[Stored data]
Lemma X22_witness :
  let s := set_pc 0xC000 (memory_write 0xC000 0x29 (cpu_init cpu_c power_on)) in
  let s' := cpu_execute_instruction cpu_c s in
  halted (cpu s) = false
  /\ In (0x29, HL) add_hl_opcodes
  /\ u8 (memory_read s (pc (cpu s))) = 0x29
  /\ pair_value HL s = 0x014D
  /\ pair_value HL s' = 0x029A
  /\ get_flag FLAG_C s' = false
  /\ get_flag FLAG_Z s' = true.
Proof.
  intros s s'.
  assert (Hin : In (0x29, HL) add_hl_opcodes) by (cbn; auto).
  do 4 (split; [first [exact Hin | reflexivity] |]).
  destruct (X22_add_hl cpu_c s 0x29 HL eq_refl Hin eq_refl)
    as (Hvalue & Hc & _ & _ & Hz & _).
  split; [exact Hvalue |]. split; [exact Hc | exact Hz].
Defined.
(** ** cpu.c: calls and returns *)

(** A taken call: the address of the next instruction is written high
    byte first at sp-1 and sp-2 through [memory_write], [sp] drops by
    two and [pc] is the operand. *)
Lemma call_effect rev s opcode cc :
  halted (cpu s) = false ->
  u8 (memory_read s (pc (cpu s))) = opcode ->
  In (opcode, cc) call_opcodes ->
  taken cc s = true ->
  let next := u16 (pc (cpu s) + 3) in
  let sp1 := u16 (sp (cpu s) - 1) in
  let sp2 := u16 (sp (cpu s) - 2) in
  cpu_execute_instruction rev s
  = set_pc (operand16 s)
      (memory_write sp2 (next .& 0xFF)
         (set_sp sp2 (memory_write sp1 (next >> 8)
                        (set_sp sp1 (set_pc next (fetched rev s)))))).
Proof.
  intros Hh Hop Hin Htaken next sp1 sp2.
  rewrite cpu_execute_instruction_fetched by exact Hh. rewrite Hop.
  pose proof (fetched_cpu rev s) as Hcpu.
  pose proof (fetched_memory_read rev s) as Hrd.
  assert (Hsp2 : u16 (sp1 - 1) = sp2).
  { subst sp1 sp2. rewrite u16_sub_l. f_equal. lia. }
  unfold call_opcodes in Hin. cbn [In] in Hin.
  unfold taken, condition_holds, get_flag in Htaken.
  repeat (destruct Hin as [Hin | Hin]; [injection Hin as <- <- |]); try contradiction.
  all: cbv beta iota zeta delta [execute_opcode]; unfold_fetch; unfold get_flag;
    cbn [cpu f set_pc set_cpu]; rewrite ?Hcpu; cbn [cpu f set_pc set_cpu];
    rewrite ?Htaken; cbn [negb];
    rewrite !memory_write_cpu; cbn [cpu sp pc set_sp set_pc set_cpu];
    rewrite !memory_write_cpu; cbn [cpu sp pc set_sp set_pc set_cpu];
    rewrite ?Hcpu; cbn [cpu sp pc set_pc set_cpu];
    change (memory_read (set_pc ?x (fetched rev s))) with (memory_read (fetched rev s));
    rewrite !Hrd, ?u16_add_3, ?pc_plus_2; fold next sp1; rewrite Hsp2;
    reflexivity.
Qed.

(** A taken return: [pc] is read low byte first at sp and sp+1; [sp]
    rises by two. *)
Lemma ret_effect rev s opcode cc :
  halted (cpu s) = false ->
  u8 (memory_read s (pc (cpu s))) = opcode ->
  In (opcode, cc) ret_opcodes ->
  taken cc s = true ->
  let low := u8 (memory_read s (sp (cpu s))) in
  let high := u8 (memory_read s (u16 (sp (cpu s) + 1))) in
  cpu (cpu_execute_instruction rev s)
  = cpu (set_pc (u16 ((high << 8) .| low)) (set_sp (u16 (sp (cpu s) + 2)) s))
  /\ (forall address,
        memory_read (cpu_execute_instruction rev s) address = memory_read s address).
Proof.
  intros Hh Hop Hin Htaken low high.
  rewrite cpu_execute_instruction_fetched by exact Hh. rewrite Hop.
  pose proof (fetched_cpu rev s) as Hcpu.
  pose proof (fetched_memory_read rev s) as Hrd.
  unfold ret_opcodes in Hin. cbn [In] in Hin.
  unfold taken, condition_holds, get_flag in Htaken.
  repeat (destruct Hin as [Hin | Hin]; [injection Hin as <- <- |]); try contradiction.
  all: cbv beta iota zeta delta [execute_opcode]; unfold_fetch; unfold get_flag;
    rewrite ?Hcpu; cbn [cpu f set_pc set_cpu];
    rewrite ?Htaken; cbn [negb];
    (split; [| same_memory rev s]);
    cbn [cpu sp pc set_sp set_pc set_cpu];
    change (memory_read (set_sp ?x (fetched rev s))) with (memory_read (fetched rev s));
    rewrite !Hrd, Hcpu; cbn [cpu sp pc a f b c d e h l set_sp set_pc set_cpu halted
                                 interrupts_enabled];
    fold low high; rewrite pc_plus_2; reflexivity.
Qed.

* * *

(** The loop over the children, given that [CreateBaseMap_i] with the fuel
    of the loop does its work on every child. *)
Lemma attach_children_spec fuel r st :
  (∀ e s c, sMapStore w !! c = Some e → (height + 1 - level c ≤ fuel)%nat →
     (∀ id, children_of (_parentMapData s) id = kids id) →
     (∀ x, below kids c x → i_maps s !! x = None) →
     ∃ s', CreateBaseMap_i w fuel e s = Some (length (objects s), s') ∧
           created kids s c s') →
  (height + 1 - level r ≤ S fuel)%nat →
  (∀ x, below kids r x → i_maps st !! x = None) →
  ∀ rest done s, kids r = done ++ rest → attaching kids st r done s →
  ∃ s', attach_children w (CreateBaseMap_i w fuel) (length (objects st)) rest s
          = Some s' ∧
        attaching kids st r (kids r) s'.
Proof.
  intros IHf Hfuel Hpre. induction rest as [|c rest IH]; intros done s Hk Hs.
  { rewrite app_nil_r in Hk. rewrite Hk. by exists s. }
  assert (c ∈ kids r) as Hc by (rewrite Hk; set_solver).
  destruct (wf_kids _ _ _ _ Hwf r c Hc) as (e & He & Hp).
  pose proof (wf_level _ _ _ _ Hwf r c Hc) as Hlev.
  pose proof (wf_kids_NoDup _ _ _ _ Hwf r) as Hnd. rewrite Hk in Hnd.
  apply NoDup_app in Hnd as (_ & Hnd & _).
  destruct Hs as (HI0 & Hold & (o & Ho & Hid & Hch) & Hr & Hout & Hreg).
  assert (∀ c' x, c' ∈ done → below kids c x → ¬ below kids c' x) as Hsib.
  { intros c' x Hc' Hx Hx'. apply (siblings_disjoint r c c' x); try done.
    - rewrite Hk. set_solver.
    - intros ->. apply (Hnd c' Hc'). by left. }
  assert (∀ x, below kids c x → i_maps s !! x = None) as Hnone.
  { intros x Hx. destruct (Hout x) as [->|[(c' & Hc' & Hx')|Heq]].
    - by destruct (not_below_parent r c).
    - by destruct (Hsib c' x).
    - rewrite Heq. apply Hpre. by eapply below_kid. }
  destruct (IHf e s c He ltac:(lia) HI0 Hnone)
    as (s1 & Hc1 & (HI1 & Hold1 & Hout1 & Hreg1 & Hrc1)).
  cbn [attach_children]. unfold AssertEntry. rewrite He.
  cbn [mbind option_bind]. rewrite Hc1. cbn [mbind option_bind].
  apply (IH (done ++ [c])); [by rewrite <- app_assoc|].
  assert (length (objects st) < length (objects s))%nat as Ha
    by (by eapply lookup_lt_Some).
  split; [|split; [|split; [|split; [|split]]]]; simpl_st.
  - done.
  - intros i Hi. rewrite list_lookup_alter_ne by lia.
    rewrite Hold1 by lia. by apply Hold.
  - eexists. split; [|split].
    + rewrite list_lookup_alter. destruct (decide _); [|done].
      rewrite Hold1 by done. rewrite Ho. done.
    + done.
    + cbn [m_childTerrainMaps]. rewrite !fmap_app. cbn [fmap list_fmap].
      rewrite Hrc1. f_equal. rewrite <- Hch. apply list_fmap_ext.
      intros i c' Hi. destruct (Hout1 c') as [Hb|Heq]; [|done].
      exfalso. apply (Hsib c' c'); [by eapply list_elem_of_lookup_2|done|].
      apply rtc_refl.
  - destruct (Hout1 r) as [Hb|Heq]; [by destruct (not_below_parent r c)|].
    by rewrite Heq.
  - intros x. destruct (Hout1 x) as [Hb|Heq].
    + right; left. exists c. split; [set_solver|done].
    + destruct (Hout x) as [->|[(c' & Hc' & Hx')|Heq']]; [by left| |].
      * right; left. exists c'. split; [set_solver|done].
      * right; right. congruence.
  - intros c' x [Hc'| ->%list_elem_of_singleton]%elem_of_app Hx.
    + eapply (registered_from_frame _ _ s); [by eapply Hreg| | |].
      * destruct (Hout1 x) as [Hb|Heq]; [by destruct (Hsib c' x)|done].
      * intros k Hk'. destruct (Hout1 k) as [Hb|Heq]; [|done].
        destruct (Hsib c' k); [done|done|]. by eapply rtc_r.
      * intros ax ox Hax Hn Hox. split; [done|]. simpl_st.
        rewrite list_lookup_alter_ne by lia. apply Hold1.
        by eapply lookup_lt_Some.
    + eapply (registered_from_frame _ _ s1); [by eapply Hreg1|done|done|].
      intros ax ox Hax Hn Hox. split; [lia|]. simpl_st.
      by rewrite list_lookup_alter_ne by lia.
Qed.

==

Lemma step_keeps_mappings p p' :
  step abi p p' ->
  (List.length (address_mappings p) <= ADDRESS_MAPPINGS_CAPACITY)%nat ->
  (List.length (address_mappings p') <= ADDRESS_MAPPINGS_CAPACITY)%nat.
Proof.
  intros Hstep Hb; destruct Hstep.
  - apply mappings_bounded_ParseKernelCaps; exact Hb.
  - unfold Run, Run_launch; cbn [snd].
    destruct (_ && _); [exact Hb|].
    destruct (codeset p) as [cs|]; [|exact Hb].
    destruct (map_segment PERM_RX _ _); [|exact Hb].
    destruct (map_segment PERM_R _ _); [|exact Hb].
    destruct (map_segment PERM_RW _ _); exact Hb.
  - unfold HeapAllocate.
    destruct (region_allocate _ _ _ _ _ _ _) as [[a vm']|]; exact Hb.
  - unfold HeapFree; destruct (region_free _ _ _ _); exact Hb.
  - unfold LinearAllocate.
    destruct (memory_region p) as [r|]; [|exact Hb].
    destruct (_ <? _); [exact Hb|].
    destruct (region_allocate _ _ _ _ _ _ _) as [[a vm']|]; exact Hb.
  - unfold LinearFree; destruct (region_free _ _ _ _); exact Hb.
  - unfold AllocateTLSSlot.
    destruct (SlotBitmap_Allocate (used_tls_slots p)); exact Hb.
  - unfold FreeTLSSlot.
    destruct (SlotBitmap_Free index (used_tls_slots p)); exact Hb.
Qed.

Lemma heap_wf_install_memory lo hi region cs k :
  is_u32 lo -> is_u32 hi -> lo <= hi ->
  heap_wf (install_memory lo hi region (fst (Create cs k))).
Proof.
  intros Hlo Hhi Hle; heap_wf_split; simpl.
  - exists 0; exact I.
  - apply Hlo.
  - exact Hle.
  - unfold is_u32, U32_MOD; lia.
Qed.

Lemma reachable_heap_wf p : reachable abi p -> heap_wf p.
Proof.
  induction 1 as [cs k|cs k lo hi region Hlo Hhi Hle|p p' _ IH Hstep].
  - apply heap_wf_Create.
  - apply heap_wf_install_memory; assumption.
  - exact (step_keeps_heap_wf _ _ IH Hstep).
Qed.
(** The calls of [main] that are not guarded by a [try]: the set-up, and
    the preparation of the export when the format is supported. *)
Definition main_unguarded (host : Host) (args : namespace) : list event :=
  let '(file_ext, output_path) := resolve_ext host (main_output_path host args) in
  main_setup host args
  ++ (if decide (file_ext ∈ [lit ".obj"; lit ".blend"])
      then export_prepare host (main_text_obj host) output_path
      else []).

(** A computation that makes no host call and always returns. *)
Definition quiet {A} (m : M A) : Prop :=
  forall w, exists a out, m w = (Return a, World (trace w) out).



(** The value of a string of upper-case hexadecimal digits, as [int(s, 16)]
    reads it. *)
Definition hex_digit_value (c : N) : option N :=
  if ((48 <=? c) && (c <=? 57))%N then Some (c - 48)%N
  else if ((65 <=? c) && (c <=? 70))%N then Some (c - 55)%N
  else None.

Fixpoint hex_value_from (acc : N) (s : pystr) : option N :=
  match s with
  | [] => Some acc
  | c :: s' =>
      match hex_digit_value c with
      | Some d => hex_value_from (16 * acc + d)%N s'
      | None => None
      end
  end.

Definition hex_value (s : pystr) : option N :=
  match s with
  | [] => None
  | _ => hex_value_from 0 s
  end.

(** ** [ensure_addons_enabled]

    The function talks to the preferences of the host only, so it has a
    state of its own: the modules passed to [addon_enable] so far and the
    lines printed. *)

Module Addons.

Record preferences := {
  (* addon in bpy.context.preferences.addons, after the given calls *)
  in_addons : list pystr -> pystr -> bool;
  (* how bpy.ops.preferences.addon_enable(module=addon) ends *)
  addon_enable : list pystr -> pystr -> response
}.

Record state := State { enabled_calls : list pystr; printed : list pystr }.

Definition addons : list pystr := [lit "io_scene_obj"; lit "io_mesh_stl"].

### INSTRUCTIONS TO FOLLOW:
Tally up the lines of the data above where the string "that" appears, and give only the count.

### RESPONSE AREA:
3